Democracy Series: ‘Fighting for the Press’ with James Goodale

Congressional hearings have produced headlines and raised hackles over whether the Justice Department has misused its powers in going after The Associated Press and a Fox News reporter’s telephone records. We were privileged to host James Goodale, famed First Amendment attorney and author, to discuss his extremely timely and best-selling book Fighting for the Press: The Inside Story of the Pentagon Papers and Other Battles.

Where does freedom of the press supersede national security? Is the current administration too aggressive in shutting down leakers and potential whistle-blowers? Should there be new legislation to protect the press trying to report on the government? As the government also looks to prosecute Julian Assange for the largest series of leaks in the nation’s history, these questions will become even more important and pressing.

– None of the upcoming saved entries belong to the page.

Lemma bwrite_content s pid H b x : binv s pid H -> bufs s !! b = Some x -> b ∈ H ->
  forall k, content (wrote b x s) k = content s k.
Proof.
  intros I Hb HbH k. pose proof (bwrite_inv _ _ _ _ _ I Hb HbH) as I'.
  destruct (bi_mine _ _ _ I _ _ Hb HbH) as (_ & _ & _ & Hd).
  destruct (find_index (holds_block k) (bufs s)) as [c|] eqn:E.
  - apply find_index_Some in E as [(y & Hy & [Dy En]%holds_block_iff) _]. rewrite <- En in *.
    erewrite (content_cached s) by done. destruct (decide (c = b)) as [->|Hc].
    + simplify_eq. change (b_blockno x) with (b_blockno (set_b_flags 2 x)).
      erewrite (content_cached (wrote b x s)); [done|done|by apply list_lookup_insert_eq; eapply lookup_lt_Some|done].
    + erewrite (content_cached (wrote b x s)); [done|done| |done].
      unfold wrote, with_buf. ksimpl. by rewrite list_lookup_insert_ne.
  - rewrite find_index_None in E. assert (forall d z, bufs s !! d = Some z -> b_dev z = 1 -> b_blockno z <> k) as Hn.
    { intros d z Hz Dz Ez. specialize (E _ _ Hz). by rewrite (proj2 (holds_block_iff _ _)) in E. }
    rewrite !content_uncached.
    + rewrite disk_wrote. destruct (Z.eqb_spec k (b_blockno x)) as [->|]; [|done]. by destruct (Hn _ _ Hb Hd).
    + done.
    + intros d z [[-> ->]|[Hdb Hz]]%with_buf_lookup Dz; [by apply (Hn _ _ Hb)|eauto].
Qed.

Lemma bwrite_dirty s pid H b x k : binv s pid H -> bufs s !! b = Some x -> b ∈ H ->
  isdirty (wrote b x s) k <-> isdirty s k /\ k <> b_blockno x.
Proof.
  intros I Hb HbH. destruct (bi_mine _ _ _ I _ _ Hb HbH) as (_ & _ & _ & Hd). split.
  - intros (c & y & [[-> ->]|[Hc Hy]]%with_buf_lookup & Fy & Ny); [done|]. split; [by exists c, y|].
    intros ->. apply Hc. eapply (bi_uniq _ _ _ I); try done.
    destruct (bi_ok _ _ _ I _ _ Hy) as [[? _]|[_ [? _]]]; [congruence|done].
  - intros [(c & y & Hy & Fy & Ny) Hk]. exists c, y. split; [|done]. unfold wrote, with_buf. ksimpl.
    rewrite list_lookup_insert_ne; [done|]. intros ->. by simplify_eq.
Qed.

Definition drop_buf (x : buf) : buf := set_b_refcnt 0 (set_b_lkpid 0 (set_b_locked false x)).

(** The buffer is free again, at the front of the list. *)
Definition released (b : nat) (x : buf) (s : kstate) : kstate :=
  set_lru (b :: filter (fun c => c <> b) (lru s))
    (set_ptable (wake (Some (ChBufLock b)) <$> ptable s) (with_buf b (drop_buf x) s)).

Lemma wake_running chan p : p_state p = RUNNING -> wake chan p = p.
Proof. intros H. unfold wake. by rewrite H. Qed.

Lemma fscaller_wake s me p ch : fscaller s me p -> fscaller (set_ptable (wake ch <$> ptable s) s) me p.
Proof.
  intros [H1 H2 H3 H4]. constructor; try done. ksimpl. rewrite list_lookup_fmap, H2. cbn. by rewrite wake_running.
Qed.

Lemma brelse_run s me p H b x : fscaller s me p -> binv s (p_pid p) H -> bufs s !! b = Some x -> b ∈ H ->
  brelse b s = Ret tt (released b x s).
Proof.
  intros C I Hb HbH. pose proof (lookup_lt_Some _ _ _ Hb) as Hlt. pose proof (fc_held _ _ _ C) as Hh.
  destruct (bi_mine _ _ _ I _ _ Hb HbH) as (Hl & Hk & Hr & Hd).
  unfold brelse. erewrite bind_ret_l by (by eapply holdingsleep_run). cbn [negb].
  erewrite bind_ret_l by (by eapply releasesleep_run).
  rewrite run_acquire by (ksimpl; rewrite Hh; apply not_elem_of_nil). krun.
  erewrite run_upd_buf by (ksimpl; by apply list_lookup_insert_eq). ksimpl. rewrite Hr.
  erewrite run_buf_at by (ksimpl; apply list_lookup_insert_eq; by rewrite length_insert). ksimpl.
  change (u32 (1 - 1)) with 0. change (0 =? 0) with true. krun.
  erewrite release_run; [|ksimpl; by rewrite Hh|apply not_elem_of_nil].
  rewrite list_insert_insert_eq. unfold released, with_buf. knorm. by rewrite set_held_id.
Qed.

Lemma lru_front s pid H b x : binv s pid H -> bufs s !! b = Some x ->
  b :: filter (fun c => c <> b) (lru s) ≡ₚ lru s.
Proof.
  intros I Hb. pose proof (binv_in_lru _ _ _ _ _ I Hb) as Hin.
  assert (NoDup (lru s)) as Hnd by (rewrite (bi_lru _ _ _ I); apply NoDup_seq).
  apply NoDup_Permutation; [|done|].
  - constructor; [by rewrite list_elem_of_filter; intros [? _]|by apply NoDup_filter].
  - intros c. rewrite elem_of_cons, list_elem_of_filter. split; [intros [->|[_ ?]]; done|].
    intros Hc. destruct (decide (c = b)); [by left|by right].
Qed.

Lemma brelse_inv s me p H H' b x : fscaller s me p -> binv s (p_pid p) H -> bufs s !! b = Some x -> b ∈ H ->
  (b ∉ H') -> (forall c, c <> b -> c ∈ H' <-> c ∈ H) ->
  (b_flags x = 2 -> b_data x = disk s (b_blockno x)) ->
  fscaller (released b x s) me p /\ binv (released b x s) (p_pid p) H' /\
  (forall k, content (released b x s) k = content s k) /\
  (forall k, isdirty (released b x s) k <-> isdirty s k).
Proof.
  intros C I Hb HbH HbH' HH Hcl. destruct (bi_mine _ _ _ I _ _ Hb HbH) as (Hl & Hk & Hr & Hd).
  assert (binv (with_buf b (drop_buf x) s) (p_pid p) H') as I1.
  { eapply binv_with_buf; [exact I|done|exact (bi_ok _ _ _ I _ _ Hb)|done|done|done|].
    intros c y Hc Hy Dy _ E. apply Hc. by eapply (bi_uniq _ _ _ I). }
  split; [|split; [|split]].
  - apply (fscaller_bufs _ _ _ (<[b := drop_buf x]> (bufs s))) in C. apply (fscaller_wake _ _ _ (Some (ChBufLock b))) in C.
    destruct C. by constructor.
  - pose proof (lru_front _ _ _ _ _ I Hb) as Hp. destruct I1 as [I1 I2 I3 I4 I5 I6 I7 I8]. constructor; try done.
    unfold released. ksimpl. rewrite Hp. apply (bi_lru _ _ _ I).
  - change (forall k, content (with_buf b (drop_buf x) s) k = content s k).
    eapply content_with_buf; [exact I|exact I1|exact Hb|done| |by left].
    symmetry. exact (content_cached _ _ _ _ _ I Hb Hd).
  - intros k. change (isdirty (with_buf b (drop_buf x) s) k <-> isdirty s k).
    by apply (isdirty_with_buf s b x); [| |left].
Qed.

(** ** Changing the data of a locked buffer *)

Lemma set_data_inv s pid H b x d : binv s pid H -> bufs s !! b = Some x -> b ∈ H ->
  length d = Z.to_nat BSIZE ->
  binv (with_buf b (set_b_data d x) s) pid H /\
  (forall k, content (with_buf b (set_b_data d x) s) k = if k =? b_blockno x then d else content s k) /\
  (forall k, isdirty (with_buf b (set_b_data d x) s) k <-> isdirty s k).
Proof.
  intros I Hb HbH Hlen. destruct (bi_mine _ _ _ I _ _ Hb HbH) as (Hl & Hk & Hr & Hd).
  assert (binv (with_buf b (set_b_data d x) s) pid H) as I1.
  { eapply binv_with_buf; [exact I|done| |done|done|done|].
    - destruct (bi_ok _ _ _ I _ _ Hb) as [[_ ?]|(? & ? & ? & _)]; [done|by right].
    - intros c y Hc Hy Dy _ E. apply Hc. by eapply (bi_uniq _ _ _ I). }
  split; [done|]. split; [|intros k; by apply (isdirty_with_buf s b x); [| |left]].
  intros k. destruct (Z.eqb_spec k (b_blockno x)) as [->|Hkn].
  - change (b_blockno x) with (b_blockno (set_b_data d x)).
    erewrite content_cached; [done|done|by apply list_lookup_insert_eq; eapply lookup_lt_Some|done].
  - destruct (find_index (holds_block k) (bufs s)) as [c|] eqn:E.
    + apply find_index_Some in E as [(y & Hy & [Dy En]%holds_block_iff) _]. rewrite <- En in *.
      erewrite (content_cached s) by done. erewrite content_cached; [done|done| |done].
      unfold with_buf. ksimpl. rewrite list_lookup_insert_ne; [done|]. intros ->. by simplify_eq.
    + rewrite find_index_None in E. assert (forall d z, bufs s !! d = Some z -> b_dev z = 1 -> b_blockno z <> k) as Hn.
      { intros e z Hz Dz Ez. specialize (E _ _ Hz). by rewrite (proj2 (holds_block_iff _ _)) in E. }
      rewrite !content_uncached; [done|done|].
      intros e z [[-> ->]|[Hdb Hz]]%with_buf_lookup Dz; [done|eauto].
Qed.

End biospec.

An engaging work which underlines the importance of fighting for a free press. Without press freedom, informed public debate is curtailed and democratic accountability diminished.
— Kofi Annan
The most detailed and honest inside account yet of the successful judicial fight to publish the Pentagon Papers by the uncompromising lawyer in the middle of it. Goodale and his colleagues won the right to tell the American people that their government – and their President – had lied, manipulated and cheated their way into a disastrous war … while the war was still being waged. This history could not come at a more important time.
— Seymour M. Hersh
James Goodale is an American treasure and so is Fighting for the Press. This is a story worthy of John Grisham, except this one actually happened; it is fact, not fiction – and it’s still unfolding.
— Dan Rather

James C. Goodale is a leading First Amendment lawyer with Debevoise & Plimpton. He has represented The New York Times in every one of its cases to go to the Supreme Court. These were the Pentagon Papers case (The New York Times Co. v. The U.S.), The New York Times Co. v. Sullivan (libel), Branzburg v. Hayes and The New York Times Co. v. Tasini (digital rights).